# [TASK OBJECTIVE]
Return only that part of the material below which starts with the line containing "value_is_text s v" and goes on through the line containing "else match guard", restated exactly.

# [SUPPLIED DATA]
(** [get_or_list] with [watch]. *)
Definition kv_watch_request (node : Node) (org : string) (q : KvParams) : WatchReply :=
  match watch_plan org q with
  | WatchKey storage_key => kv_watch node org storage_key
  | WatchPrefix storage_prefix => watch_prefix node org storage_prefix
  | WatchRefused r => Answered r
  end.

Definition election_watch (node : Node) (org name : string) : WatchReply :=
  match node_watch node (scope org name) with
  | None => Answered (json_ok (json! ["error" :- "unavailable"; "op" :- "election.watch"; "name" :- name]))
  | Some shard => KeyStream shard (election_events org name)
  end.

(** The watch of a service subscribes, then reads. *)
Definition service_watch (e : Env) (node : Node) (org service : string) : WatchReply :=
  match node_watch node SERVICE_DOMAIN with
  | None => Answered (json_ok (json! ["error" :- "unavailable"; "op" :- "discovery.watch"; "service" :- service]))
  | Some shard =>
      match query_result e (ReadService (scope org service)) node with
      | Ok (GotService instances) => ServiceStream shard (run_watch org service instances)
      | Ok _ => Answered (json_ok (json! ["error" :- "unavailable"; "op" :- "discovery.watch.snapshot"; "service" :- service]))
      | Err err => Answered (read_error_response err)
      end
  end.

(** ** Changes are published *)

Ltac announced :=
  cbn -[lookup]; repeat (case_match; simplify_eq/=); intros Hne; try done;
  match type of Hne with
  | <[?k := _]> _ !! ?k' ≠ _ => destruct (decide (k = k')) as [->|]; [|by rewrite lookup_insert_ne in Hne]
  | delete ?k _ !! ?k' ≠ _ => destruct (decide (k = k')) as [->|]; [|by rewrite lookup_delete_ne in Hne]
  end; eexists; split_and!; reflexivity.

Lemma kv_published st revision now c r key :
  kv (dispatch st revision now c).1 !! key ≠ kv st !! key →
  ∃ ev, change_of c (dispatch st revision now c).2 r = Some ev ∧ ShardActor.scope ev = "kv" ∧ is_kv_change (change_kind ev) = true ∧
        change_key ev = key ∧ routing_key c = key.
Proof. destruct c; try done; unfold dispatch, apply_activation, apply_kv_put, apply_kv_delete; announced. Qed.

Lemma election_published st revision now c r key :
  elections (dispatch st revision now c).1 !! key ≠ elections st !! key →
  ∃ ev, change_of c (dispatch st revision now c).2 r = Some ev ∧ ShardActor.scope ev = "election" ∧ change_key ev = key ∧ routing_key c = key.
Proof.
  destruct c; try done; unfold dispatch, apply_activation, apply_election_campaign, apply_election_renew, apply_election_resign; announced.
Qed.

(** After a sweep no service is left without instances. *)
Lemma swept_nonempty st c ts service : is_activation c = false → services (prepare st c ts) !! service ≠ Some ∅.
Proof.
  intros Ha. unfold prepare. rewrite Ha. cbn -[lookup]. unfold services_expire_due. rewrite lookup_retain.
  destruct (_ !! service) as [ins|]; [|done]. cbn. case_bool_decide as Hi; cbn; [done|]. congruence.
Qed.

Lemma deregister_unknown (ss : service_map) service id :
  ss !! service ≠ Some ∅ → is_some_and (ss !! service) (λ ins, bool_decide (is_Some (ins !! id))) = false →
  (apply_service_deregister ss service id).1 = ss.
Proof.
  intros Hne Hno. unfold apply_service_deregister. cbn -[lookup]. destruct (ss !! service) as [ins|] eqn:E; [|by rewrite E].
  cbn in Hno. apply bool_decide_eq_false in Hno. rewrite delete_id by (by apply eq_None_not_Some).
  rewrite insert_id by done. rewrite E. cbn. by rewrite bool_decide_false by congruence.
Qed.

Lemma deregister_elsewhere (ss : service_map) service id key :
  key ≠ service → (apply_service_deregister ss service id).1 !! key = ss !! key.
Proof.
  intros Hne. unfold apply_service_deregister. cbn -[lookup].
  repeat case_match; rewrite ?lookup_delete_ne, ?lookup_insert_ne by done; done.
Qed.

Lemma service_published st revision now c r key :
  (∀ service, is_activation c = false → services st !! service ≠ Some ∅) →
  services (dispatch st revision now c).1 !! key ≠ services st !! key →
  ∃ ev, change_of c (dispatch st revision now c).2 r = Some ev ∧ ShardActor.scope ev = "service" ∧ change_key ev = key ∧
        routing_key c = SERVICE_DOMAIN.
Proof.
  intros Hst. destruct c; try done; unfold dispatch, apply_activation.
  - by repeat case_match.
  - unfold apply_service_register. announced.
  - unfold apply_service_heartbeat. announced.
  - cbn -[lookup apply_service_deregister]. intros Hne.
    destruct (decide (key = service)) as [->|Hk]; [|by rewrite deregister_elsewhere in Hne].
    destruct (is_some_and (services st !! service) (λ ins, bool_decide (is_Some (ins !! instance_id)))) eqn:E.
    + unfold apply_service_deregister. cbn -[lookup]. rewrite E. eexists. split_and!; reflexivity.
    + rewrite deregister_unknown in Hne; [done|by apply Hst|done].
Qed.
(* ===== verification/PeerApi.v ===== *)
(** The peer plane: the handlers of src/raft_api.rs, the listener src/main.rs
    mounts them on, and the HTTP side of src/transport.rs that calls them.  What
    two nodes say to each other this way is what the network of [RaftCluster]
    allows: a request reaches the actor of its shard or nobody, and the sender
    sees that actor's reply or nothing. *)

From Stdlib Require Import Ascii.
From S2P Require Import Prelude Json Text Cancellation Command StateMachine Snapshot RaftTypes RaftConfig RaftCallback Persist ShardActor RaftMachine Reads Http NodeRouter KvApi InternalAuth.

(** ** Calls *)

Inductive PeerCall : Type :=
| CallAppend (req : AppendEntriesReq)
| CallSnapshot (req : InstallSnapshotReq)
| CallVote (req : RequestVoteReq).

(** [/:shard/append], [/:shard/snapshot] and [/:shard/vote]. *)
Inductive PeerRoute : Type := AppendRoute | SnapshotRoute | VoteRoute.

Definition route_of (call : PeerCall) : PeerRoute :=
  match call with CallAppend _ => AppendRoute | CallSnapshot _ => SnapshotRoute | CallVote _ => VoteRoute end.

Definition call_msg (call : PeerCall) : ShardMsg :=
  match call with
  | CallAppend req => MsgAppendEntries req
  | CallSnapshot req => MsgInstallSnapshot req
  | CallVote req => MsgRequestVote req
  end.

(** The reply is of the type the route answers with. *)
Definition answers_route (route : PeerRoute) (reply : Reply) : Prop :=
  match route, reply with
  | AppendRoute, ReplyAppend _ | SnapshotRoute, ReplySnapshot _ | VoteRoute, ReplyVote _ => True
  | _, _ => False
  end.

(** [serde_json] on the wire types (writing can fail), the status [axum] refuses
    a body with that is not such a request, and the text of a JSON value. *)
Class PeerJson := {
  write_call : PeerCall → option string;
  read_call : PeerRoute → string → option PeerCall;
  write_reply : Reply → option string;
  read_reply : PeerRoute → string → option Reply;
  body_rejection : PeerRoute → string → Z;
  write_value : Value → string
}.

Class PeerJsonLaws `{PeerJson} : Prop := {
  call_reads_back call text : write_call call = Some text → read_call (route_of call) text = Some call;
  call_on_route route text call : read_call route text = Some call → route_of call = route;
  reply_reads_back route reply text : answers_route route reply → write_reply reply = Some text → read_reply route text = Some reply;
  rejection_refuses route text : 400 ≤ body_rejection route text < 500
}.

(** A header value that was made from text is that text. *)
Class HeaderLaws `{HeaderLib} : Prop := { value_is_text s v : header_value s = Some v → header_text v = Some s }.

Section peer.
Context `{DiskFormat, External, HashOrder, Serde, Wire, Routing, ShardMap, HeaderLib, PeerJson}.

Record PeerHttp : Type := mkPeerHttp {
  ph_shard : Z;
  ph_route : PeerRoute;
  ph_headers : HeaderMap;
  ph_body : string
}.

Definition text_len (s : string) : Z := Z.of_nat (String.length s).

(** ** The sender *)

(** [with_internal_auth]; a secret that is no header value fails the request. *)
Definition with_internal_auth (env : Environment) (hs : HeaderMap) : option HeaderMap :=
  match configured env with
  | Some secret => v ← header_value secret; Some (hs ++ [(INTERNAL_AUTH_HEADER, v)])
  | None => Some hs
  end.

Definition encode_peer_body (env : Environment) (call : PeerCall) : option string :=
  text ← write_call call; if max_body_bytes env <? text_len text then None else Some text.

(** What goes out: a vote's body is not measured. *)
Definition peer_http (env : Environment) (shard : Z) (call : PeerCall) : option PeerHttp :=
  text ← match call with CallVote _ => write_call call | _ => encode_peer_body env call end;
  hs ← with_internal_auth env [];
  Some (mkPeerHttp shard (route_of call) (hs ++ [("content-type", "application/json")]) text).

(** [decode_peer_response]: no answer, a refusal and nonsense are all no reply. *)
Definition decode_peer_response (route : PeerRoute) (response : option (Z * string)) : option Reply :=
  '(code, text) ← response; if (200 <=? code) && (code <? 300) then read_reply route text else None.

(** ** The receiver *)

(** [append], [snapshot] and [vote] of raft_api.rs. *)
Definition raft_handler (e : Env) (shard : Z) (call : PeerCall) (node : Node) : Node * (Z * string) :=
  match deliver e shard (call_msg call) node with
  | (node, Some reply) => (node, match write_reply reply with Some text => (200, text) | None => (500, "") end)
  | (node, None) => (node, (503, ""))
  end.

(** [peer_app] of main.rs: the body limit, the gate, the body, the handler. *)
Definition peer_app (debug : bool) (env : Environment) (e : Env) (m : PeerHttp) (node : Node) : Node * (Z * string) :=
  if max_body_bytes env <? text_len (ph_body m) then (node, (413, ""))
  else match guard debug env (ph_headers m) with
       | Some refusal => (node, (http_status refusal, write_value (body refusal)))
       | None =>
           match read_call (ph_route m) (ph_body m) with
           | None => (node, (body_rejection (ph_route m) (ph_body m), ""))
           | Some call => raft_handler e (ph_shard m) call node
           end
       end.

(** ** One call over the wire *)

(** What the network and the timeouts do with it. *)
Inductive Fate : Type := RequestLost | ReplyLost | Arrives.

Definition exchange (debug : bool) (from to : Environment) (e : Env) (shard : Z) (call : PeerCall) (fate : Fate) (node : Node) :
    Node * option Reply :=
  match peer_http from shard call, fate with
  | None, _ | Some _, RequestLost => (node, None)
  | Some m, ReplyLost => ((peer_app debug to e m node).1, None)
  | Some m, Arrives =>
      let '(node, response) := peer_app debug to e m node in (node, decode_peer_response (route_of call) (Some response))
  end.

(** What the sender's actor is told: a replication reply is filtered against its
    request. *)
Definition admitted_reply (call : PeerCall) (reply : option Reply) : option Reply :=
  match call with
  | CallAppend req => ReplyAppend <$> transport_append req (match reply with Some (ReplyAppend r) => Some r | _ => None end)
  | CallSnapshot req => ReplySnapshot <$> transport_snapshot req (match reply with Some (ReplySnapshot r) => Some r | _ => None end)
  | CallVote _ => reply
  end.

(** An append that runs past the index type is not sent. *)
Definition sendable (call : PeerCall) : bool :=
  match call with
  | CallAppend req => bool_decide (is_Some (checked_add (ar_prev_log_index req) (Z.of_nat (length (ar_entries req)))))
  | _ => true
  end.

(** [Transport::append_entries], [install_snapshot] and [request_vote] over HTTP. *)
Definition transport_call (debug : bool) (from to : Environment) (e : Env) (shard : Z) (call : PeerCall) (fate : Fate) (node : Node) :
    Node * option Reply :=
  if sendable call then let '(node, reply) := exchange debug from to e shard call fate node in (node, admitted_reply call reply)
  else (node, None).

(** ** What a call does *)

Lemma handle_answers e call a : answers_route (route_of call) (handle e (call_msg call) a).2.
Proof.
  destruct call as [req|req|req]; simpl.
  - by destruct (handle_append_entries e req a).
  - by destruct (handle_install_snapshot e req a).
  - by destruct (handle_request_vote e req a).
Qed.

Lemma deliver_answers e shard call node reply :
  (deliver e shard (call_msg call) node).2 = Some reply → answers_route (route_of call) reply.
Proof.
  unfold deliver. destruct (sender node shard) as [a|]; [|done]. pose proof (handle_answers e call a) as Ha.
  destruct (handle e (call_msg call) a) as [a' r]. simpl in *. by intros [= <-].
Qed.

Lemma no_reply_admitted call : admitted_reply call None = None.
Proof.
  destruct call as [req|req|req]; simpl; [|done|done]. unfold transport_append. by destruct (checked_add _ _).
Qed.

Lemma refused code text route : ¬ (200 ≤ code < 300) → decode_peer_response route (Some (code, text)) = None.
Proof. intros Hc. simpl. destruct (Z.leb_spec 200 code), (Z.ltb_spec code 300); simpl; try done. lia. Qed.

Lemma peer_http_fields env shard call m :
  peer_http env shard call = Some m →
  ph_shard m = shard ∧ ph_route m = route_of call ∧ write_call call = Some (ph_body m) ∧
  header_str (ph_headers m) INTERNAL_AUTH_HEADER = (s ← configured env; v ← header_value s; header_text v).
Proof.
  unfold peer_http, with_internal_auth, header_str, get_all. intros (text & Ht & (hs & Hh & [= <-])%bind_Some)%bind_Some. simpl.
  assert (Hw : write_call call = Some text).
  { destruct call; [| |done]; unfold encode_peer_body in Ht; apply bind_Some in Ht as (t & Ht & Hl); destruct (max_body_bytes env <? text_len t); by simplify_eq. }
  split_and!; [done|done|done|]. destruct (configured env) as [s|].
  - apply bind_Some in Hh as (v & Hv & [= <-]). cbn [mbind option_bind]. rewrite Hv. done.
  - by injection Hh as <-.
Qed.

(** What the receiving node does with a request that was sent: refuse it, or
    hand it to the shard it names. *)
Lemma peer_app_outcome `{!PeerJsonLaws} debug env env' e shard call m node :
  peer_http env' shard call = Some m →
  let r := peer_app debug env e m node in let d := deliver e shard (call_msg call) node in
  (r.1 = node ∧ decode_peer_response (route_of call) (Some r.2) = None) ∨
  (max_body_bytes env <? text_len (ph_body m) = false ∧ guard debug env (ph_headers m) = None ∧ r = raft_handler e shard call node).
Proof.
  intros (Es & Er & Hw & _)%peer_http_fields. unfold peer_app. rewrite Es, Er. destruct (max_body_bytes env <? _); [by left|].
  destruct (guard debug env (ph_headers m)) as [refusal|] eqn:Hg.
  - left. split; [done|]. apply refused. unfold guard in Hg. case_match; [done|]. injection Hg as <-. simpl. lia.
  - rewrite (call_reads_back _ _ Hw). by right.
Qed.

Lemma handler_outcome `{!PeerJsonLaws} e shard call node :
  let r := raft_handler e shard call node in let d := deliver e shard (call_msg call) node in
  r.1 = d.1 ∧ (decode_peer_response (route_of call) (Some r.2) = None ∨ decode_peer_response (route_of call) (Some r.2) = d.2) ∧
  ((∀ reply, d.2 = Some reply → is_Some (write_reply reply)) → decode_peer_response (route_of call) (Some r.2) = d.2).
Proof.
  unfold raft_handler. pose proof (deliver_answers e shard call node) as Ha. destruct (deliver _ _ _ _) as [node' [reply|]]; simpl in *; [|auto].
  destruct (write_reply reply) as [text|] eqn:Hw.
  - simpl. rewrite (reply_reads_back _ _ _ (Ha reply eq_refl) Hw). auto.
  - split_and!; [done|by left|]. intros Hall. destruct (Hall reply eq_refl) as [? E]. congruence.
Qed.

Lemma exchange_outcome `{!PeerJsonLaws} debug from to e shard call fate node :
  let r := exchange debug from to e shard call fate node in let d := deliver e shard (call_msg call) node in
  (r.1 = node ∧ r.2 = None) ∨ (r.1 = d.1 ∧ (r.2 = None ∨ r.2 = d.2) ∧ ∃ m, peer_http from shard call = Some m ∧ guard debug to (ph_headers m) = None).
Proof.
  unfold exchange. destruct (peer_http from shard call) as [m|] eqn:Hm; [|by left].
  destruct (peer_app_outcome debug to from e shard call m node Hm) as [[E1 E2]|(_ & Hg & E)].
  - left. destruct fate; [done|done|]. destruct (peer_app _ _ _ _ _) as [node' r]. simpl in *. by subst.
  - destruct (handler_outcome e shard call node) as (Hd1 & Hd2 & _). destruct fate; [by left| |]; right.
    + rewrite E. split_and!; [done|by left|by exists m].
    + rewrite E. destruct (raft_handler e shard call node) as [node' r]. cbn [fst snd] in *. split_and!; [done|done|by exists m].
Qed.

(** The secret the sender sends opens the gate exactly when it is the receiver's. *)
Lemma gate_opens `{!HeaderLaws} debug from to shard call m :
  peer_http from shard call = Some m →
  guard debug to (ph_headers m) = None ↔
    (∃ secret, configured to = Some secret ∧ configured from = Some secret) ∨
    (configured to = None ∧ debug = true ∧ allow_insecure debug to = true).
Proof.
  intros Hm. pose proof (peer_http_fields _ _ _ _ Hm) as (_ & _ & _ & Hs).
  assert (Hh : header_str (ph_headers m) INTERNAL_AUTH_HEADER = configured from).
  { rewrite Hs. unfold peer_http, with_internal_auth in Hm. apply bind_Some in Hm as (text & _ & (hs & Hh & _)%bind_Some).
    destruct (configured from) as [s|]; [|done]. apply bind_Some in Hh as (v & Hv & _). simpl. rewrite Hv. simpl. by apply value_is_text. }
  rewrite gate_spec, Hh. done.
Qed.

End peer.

# [TASK OUTPUT]
Class HeaderLaws `{HeaderLib} : Prop := { value_is_text s v : header_value s = Some v → header_text v = Some s }.

Section peer.
Context `{DiskFormat, External, HashOrder, Serde, Wire, Routing, ShardMap, HeaderLib, PeerJson}.

Record PeerHttp : Type := mkPeerHttp {
  ph_shard : Z;
  ph_route : PeerRoute;
  ph_headers : HeaderMap;
  ph_body : string
}.

Definition text_len (s : string) : Z := Z.of_nat (String.length s).

(** ** The sender *)

(** [with_internal_auth]; a secret that is no header value fails the request. *)
Definition with_internal_auth (env : Environment) (hs : HeaderMap) : option HeaderMap :=
  match configured env with
  | Some secret => v ← header_value secret; Some (hs ++ [(INTERNAL_AUTH_HEADER, v)])
  | None => Some hs
  end.

Definition encode_peer_body (env : Environment) (call : PeerCall) : option string :=
  text ← write_call call; if max_body_bytes env <? text_len text then None else Some text.

(** What goes out: a vote's body is not measured. *)
Definition peer_http (env : Environment) (shard : Z) (call : PeerCall) : option PeerHttp :=
  text ← match call with CallVote _ => write_call call | _ => encode_peer_body env call end;
  hs ← with_internal_auth env [];
  Some (mkPeerHttp shard (route_of call) (hs ++ [("content-type", "application/json")]) text).

(** [decode_peer_response]: no answer, a refusal and nonsense are all no reply. *)
Definition decode_peer_response (route : PeerRoute) (response : option (Z * string)) : option Reply :=
  '(code, text) ← response; if (200 <=? code) && (code <? 300) then read_reply route text else None.

(** ** The receiver *)

(** [append], [snapshot] and [vote] of raft_api.rs. *)
Definition raft_handler (e : Env) (shard : Z) (call : PeerCall) (node : Node) : Node * (Z * string) :=
  match deliver e shard (call_msg call) node with
  | (node, Some reply) => (node, match write_reply reply with Some text => (200, text) | None => (500, "") end)
  | (node, None) => (node, (503, ""))
  end.

(** [peer_app] of main.rs: the body limit, the gate, the body, the handler. *)
Definition peer_app (debug : bool) (env : Environment) (e : Env) (m : PeerHttp) (node : Node) : Node * (Z * string) :=
  if max_body_bytes env <? text_len (ph_body m) then (node, (413, ""))
  else match guard debug env (ph_headers m) with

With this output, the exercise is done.